Dick y nosotros
Cada cierto tiempo, volvemos a Philip K. Dick (ahora que, publicado por The Library of America, ha terminado de ser canonizado) como si se tratara de un oráculo lisérgico y disfuncional, lleno de apocalipsis apócrifos pero cotidianos, estúpidos pero irremediablemente cercanos. Por supuesto, no digo nada nuevo con eso. Con Dick no se puede decir nada nuevo nunca: desde que emergió, en las fronteras de la literatura industrial de los años 50, su obra abordó casi todos los géneros posibles y previó el futuro en infinidad de formas inverosímiles o cercanas hasta convertirse él mismo en personaje arrancado de esas visiones, un profeta que decía venir de un universo paralelo que compuesto tan sólo por él mismo.
Así, leyendo “El hombre en el castillo”, “Ubik” o “Radio Libre Albemut” uno se percata de que la genialidad triste de su obra radica en haber habitado los suburbios de la ciencia ficción poniéndose del lado de los desposeídos, los imbéciles o la gente común de hipotéticos futuros: amas de casa asustadas, comerciantes de medio pelo, telépatas en baja, escritores con problemas alimenticios, funcionarios frustrados.
Gracias a eso, desde acá, desde las traducciones de los libros de Minotauro con las que crecimos, Dick siempre nos pareció un escritor extrañamente empático, alguien que escribía desde un barrio parecido al nuestro, desde aquella frontera donde la cultura canónica se había despedazado y lo único que quedaba era recoger sus fragmentos, pegarlos como se podía y con eso –como quien mira la borra falsa en un taza de Nescafé- tratar de entender promesas no cumplidas del futuro o la literatura.
Porque las paranoias de Dick podían ser una inquietante explicación de nuestra historia continental, llena de guerrillas eternas o relámpago, con personajes pavorosos como Vladimiro Montecinos y dictaduras casi siempre gobernadas por extraterrestres. En estos pagos, muchas veces, el Tercer Reich sí ganó la guerra. Así, en este borde impreciso de América del Sur nos parecía cercano aquel señor Childan, que abría “El hombre en el castillo” comprando y vendiendo la memorabilia de un occidente en extinción, transformando los pedazos de una vida doméstica extinguida en nuestra comedia del arte.
De este modo, edificando un sinnúmero de utopías rotas, la obra Dick parecía esbozar nuestro presente latinoamericano sin querer queriendo: un lugar reinventado a cada rato, hecho con tecnología de segunda mano, en medio de un éter saturado de discursos nacionalistas y autoritarios; las múltiples versiones de historias patrias contradichas hasta quedar vacías.

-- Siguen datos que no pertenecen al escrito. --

(* ===== verification/AccessScenario.v ===== *)
(** * A sign-in through the gate, computed

    A central site [sso.x] and a site [app.x], an account with a one-time code, and the
    requests of one sign-in: the refused first request, the password, the code, the
    ticket, the callback, and the request that passes.  Outside code is instantiated by
    simple functions.  The run is also the concrete instance on which the theorems of
    [LoginFacts], [FlowFacts] and [GateFacts] are applied. *)
From S2P Require Import Prelude.
From S2P Require Import GoLib.
From S2P Require Import GoHttp.
From S2P Require Import GoUrl.
From S2P Require Import WafCache.
From S2P Require Import PathMatch.
From S2P Require Import AccessGate.
From S2P Require Import AccessStore.
From S2P Require Import AccessFacts.
From S2P Require Import AuthReq.
From S2P Require Import HostListen.
From S2P Require Import Routing.
From S2P Require Import AccessConf.
From S2P Require Import AccessAccount.
From S2P Require Import AccessLogin.
From S2P Require Import LoginFacts.
From S2P Require Import AccessFlow.
From S2P Require Import AccessFlowFacts.
From S2P Require Import GateFacts.
Local Open Scope Z_scope.
Local Open Scope bool_scope.

Module Scenario.
Import Mode AccessStore AccessAccount Login Flow FlowFacts GateFacts.

(** ** The outside world *)

#[local] Instance plain_case : UnicodeCase := {| unicode_to_lower s := s |}.
#[local] Instance plain_json : AuthReq.PayloadJSON := {|
  AuthReq.marshal p := $"{" ++ AuthReq.R p ++ chr 10 :: AuthReq.H p;
  AuthReq.unmarshal s := match s with _ :: s' => let (a, b) := cut s' (chr 10) in Some (AuthReq.mkReq a b 0 []) | [] => None end |}.
#[local] Instance plain_outside : Outside := {|
  sha256 s := s; md5 s := s; hmac k m := k ++ m; BcryptVerify h p := bool_decide (h = p); ValidateOtpCode _ c s := bool_decide (c = s);
  DataDecrypt s := Some s; lookupLocation _ := ([], []); zone := 28800; decode_access _ := None |}.

(** ** Sites, configuration, account *)

Definition sso_site : HostListen.Hosts := Routing.demo_host $"S" $"sso.x" 443 1 0 0 [].
Definition app_site : HostListen.Hosts := Routing.demo_host $"A" $"app.x" 443 1 0 0 [].
Definition sites : Routing.engine unit :=
  Routing.LoadHost Routing.no_items (Routing.LoadHost Routing.no_items Routing.empty_engine sso_site () 0%nat) app_site () 0%nat.
Definition sso_target : target := mkTarget $"S" 0 [].
Definition app_target : target := mkTarget $"A" 0 [].
Definition cfg : Config :=
  mkConfig false true $"https://sso.x" $"sso.x" $"/samwaf_access" $"ac_sso" $"ac" $"k"
    (12 * hour) (12 * hour) (60 * second) 0 true true false 10 (3 * minute) [] [] [] [] (CORS.mkPolicy [] [] [] 0) $"auto" true false (60 * second).
Definition ann : Account.AccessAccount :=
  Account.mk $"a1" $"ann" $"pw" 1 $"123456" 1 1 $"A" zero_time zero_time [] [] zero_time [] 0.

(** ** Requests *)

Definition page (host path : gostr) (q : list (gostr * gostr)) (cookie : list gostr) : incoming :=
  mkIn (mkRequest path [] $"GET" host true
          {[ $"Cookie" := cookie; $"Accept" := [$"text/html"]; $"X-Samwaf-Access-User" := [$"root"] ]} []
          (list_to_map (map (λ kv, (kv.1, [kv.2])) q)))
       (mkURL [] [] None [] path [] false false [] [] []) None None.
Definition post (host path : gostr) (l : option accessLoginReq) (o : option accessOtpReq) : incoming :=
  mkIn (mkRequest path [] $"POST" host true ∅ [] ∅) (mkURL [] [] None [] path [] false false [] [] []) l o.
Definition drawn (s : gostr) : fresh := mkFresh (s ++ $"u") (s ++ $"i") (Some s) $"n".

Definition at_gate (rnd r : _) (t : target) : event :=
  EvGate (D := unit) sites (λ _, None) (drawn rnd) None ∅ $"/.well-known/acme-challenge/" r t cfg $"1.1.1.1".
Definition gate (now : Z) (rnd : gostr) (r : incoming) (t : target) : M outcome :=
  DoAccessGate now sites (λ _, None) (drawn rnd) None ∅ $"/.well-known/acme-challenge/" r t cfg $"1.1.1.1".

Definition request_blob : gostr :=
  AuthReq.signAuthReq hmac (HmacSecret cfg) (AuthReq.mkReq $"https://app.x/foo" $"app.x" 300 $"n").
Definition password : incoming := post $"sso.x" $"/samwaf_access/validate" (Some (mkLoginReq $"ann" $"pw" request_blob)) None.
Definition code : incoming := post $"sso.x" $"/samwaf_access/otp" None (Some (mkOtpReq $"2u" $"123456")).
Definition authorize : incoming := page $"sso.x" $"/samwaf_access/authorize" [($"rq", request_blob)] [$"ac_sso=33"].
Definition callback : incoming := page $"app.x" $"/samwaf_access/callback" [($"tk", $"34")] [].
Definition visit (cookie : list gostr) : incoming := page $"app.x" $"/foo" [] cookie.
Definition with_cookie : incoming := visit [$"x=1; " ++ accessTokenCookieName cfg (visit []) ++ $"=35; y=2"].

(** ** The states *)

Definition start : store := AccessFacts.empty [ann].
Definition after_password : store := (gate 2 $"2" password sso_target start).1.
Definition after_code : store := (gate 3 $"3" code sso_target after_password).1.
Definition after_authorize : store := (gate 4 $"4" authorize sso_target after_code).1.
Definition signed_in : store := (gate 5 $"5" callback app_target after_authorize).1.

Definition status_of (o : outcome) : option body := match o with Pass _ => None | Handled _ resp => Some (r_body resp) end.

Example first_visit :
  match status_of (gate 1 $"1" (visit []) app_target start).2 with
  | Some (RedirectTo to) => has_prefix to $"https://sso.x/samwaf_access/authorize?rq="
  | _ => false
  end = true.
Proof. vm_compute. reflexivity. Qed.

Example password_then_code : status_of (gate 2 $"2" password sso_target start).2 = Some (JSON 200 (NeedCode $"2u")).
Proof. vm_compute. reflexivity. Qed.

Example code_signs_in :
  status_of (gate 3 $"3" code sso_target after_password).2 = Some (JSON 200 (SignedIn ($"/samwaf_access/authorize?rq=" ++ QueryEscape request_blob))).
Proof. vm_compute. reflexivity. Qed.

Example ticket_is_issued :
  status_of (gate 4 $"4" authorize sso_target after_code).2 = Some (RedirectTo $"https://app.x/samwaf_access/callback?tk=34").
Proof. vm_compute. reflexivity. Qed.

Example ticket_is_redeemed : status_of (gate 5 $"5" callback app_target after_authorize).2 = Some (RedirectTo $"https://app.x/foo").
Proof. vm_compute. reflexivity. Qed.

Example cookie_passes : (gate 6 $"6" with_cookie app_target signed_in).2 =
  Pass {[ $"Cookie" := [$"x=1; y=2"]; $"Accept" := [$"text/html"];
          canonical_key identity_user := [$"ann"]; canonical_key identity_session := [HashAccessCode sha256 $"33"] ]}.
Proof. vm_compute. reflexivity. Qed.

Example ticket_used_once :
  match status_of (gate 6 $"6" callback app_target signed_in).2 with
  | Some (RedirectTo to) => has_prefix to $"https://sso.x/samwaf_access/authorize?rq="
  | _ => false
  end = true.
Proof. vm_compute. reflexivity. Qed.

Lemma live_gate now u st rnd r t : live (D := unit) (60 * second) now st → now ≤ u → live (D := unit) (60 * second) u (gate u rnd r t st).1.
Proof.
  intros (t0 & accts & Hr) Hu. exists t0, accts. apply (runs_step _ _ _ _ now u st (at_gate rnd r t)); [done|done|]. by split; [|intros ? _ []].
Qed.

Lemma signed_in_live : live (D := unit) (60 * second) 5 signed_in.
Proof.
  unfold signed_in, after_authorize, after_code, after_password.
  refine (live_gate 4 5 _ _ _ _ (live_gate 3 4 _ _ _ _ (live_gate 2 3 _ _ _ _ (live_gate 0 2 _ _ _ _ _ _) _) _) _); try lia.
  exists 0, [ann]. apply runs_refl.
Qed.

(** ** The theorems at this run *)

Lemma validateReturnTo_safe_witness :
  validateReturnTo sites $"https://App.x" $"app.x" = Some $"https://App.x/" ∧
  ∃ scheme host rest, $"https://App.x/" = scheme ++ $"://" ++ escape host encodeHost ++ "/"%char :: rest ∧
    equal_fold host $"app.x" = true ∧ Routing.isManagedHost sites host = true.
Proof.
  assert (E : validateReturnTo sites $"https://App.x" $"app.x" = Some $"https://App.x/") by (vm_compute; reflexivity).
  split; [exact E|]. destruct (validateReturnTo_safe sites _ _ _ E) as (scheme & host & rest & Es & _ & Hh & Hm & _).
  exists scheme, host, rest. exact (conj Es (conj Hh Hm)).
Defined.

(** Nobody but the two halves of the account and the code got this visitor in. *)
Lemma gate_pass_justified_witness :
  ∃ h, (gate 6 $"6" with_cookie app_target signed_in).2 = Pass h ∧
    (exempt None ∅ $"/.well-known/acme-challenge/" with_cookie app_target cfg $"1.1.1.1" ∨
     ∃ plain row, Cookie with_cookie (accessTokenCookieName cfg with_cookie) = Some plain ∧ row ∈ tokens signed_in ∧
       Token.TokenCode row = HashAccessCode sha256 plain ∧ Token.HostCode row = $"A" ∧ 6 ≤ Token.ExpireTime row).
Proof.
  eexists. split; [exact cookie_passes|].
  destruct (gate_pass_justified 6 sites (λ _, None) (drawn $"6") None ∅ $"/.well-known/acme-challenge/" with_cookie app_target cfg $"1.1.1.1"
    (60 * second) 5 signed_in _ ltac:(vm_compute; discriminate) signed_in_live ltac:(lia) ltac:(vm_compute; discriminate) cookie_passes)
    as [Hx|(plain & row & Hck & Hin & Hcode & Hhost & _ & _ & _ & _ & Hexp & _)].
  - left. exact Hx.
  - right. exists plain, row. exact (conj Hck (conj Hin (conj Hcode (conj Hhost Hexp)))).
Defined.

(** The client claimed to be root; the backend sees the account of the token. *)
Lemma backend_view_witness :
  ∃ h, (gate 6 $"6" with_cookie app_target signed_in).2 = Pass h ∧ carried h = [$"x=1"; $"y=2"].
Proof.
  eexists. split; [exact cookie_passes|].
  destruct (backend_view 6 sites (λ _, None) (drawn $"6") None ∅ $"/.well-known/acme-challenge/" with_cookie app_target cfg $"1.1.1.1"
    signed_in _ cookie_passes) as (_ & _ & Hc).
  etransitivity; [apply Hc; [reflexivity|discriminate]|vm_compute; reflexivity].
Defined.

Definition guesses (n : nat) : store := LoginFacts.failures cfg $"1.1.1.1" $"ann" (map Z.of_nat (seq 0 n)) start.

(** Ten failures are allowed by [cfg], and ten do not lock: eleven do. *)
Lemma lock_exact_witness :
  (accessCheckLock 12 $"1.1.1.1" $"ann" (guesses 10)).2 = false ∧ (accessCheckLock 12 $"1.1.1.1" $"ann" (guesses 11)).2 = true ∧
  (accessCheckLock (11 + LockDuration cfg) $"1.1.1.1" $"ann" (guesses 11)).2 = false.
Proof.
  assert (Hnone : ∀ k, k ∈ accessFailKeys $"1.1.1.1" $"ann" →
    (cache start !! (CACHE_ACCESS_FAIL ++ k), cache start !! (CACHE_ACCESS_LOCK ++ k)) = (None, None)) by (intros; reflexivity).
  assert (Hin : ∀ n t, t ∈ map Z.of_nat (seq 1 n) → Z.of_nat n ≤ 10 → t - 0 ≤ LockDuration cfg).
  { intros n t (m & -> & Hm)%list_elem_of_fmap Hn. apply elem_of_seq in Hm. cbn. unfold minute, second. lia. }
  split_and!.
  - etransitivity; [refine (LoginFacts.lock_exact cfg $"1.1.1.1" $"ann" 0 (map Z.of_nat (seq 1 9)) start 12 _ _ Hnone _ _)|vm_compute; reflexivity];
      [reflexivity|reflexivity|intros t Ht; exact (Hin 9%nat t Ht ltac:(lia))|cbn; lia].
  - etransitivity; [refine (LoginFacts.lock_exact cfg $"1.1.1.1" $"ann" 0 (map Z.of_nat (seq 1 10)) start 12 _ _ Hnone _ _)|vm_compute; reflexivity];
      [reflexivity|reflexivity|intros t Ht; exact (Hin 10%nat t Ht ltac:(lia))|cbn; lia].
  - etransitivity; [refine (LoginFacts.lock_exact cfg $"1.1.1.1" $"ann" 0 (map Z.of_nat (seq 1 10)) start (11 + LockDuration cfg) _ _ Hnone _ _)|vm_compute; reflexivity];
      [reflexivity|reflexivity|intros t Ht; exact (Hin 10%nat t Ht ltac:(lia))|cbn; lia].
Defined.
End Scenario.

Así, mal que mal, Dick estaba en lo correcto: no podíamos –no podemos- narrarnos sin volvernos escritores de ciencia ficción empecinados en describir un sinnúmero de distopías. Porque el modo de sospecha y paranoia que Dick proponía –este mundo no existe, todas las palabras son falsas y están encriptadas, el gobierno conspira contra los ciudadanos- lo vivimos en carne propia toda la vida.
Pero si para Dick el problema radicaba en ese trauma del descubrimiento de la falsedad del orden de lo real y la necesidad de una epifanía que viniera a remediar dicha carencia, en América Latina estábamos acostumbrados a esa falta de certeza y sin esforzarnos mucho, traficamos incesantemente con esas verdades, con todas esas revelaciones que nos desbordaron siempre. De ahí que nuestro presente pueda ser, cómo no, una novela de Dick, que le otorga dignidad a esas pequeñas historias desechadas, poniéndole algo de humor a la catátrofe insólita del día a día. Basta ver el noticiario de las nueve de la noche y contemplar esa ciencia no-ficción diaria, una colección mutante y real de relatos sobre ciudadanos que apenas pueden con sus pequeños sueños, infectados por el exceso de información y la violencia, abrumados por un futuro desgastado que se fue a nadie sabe dónde mientras, en otra parte, el universo explota en stéreo y en diez mil pedazos.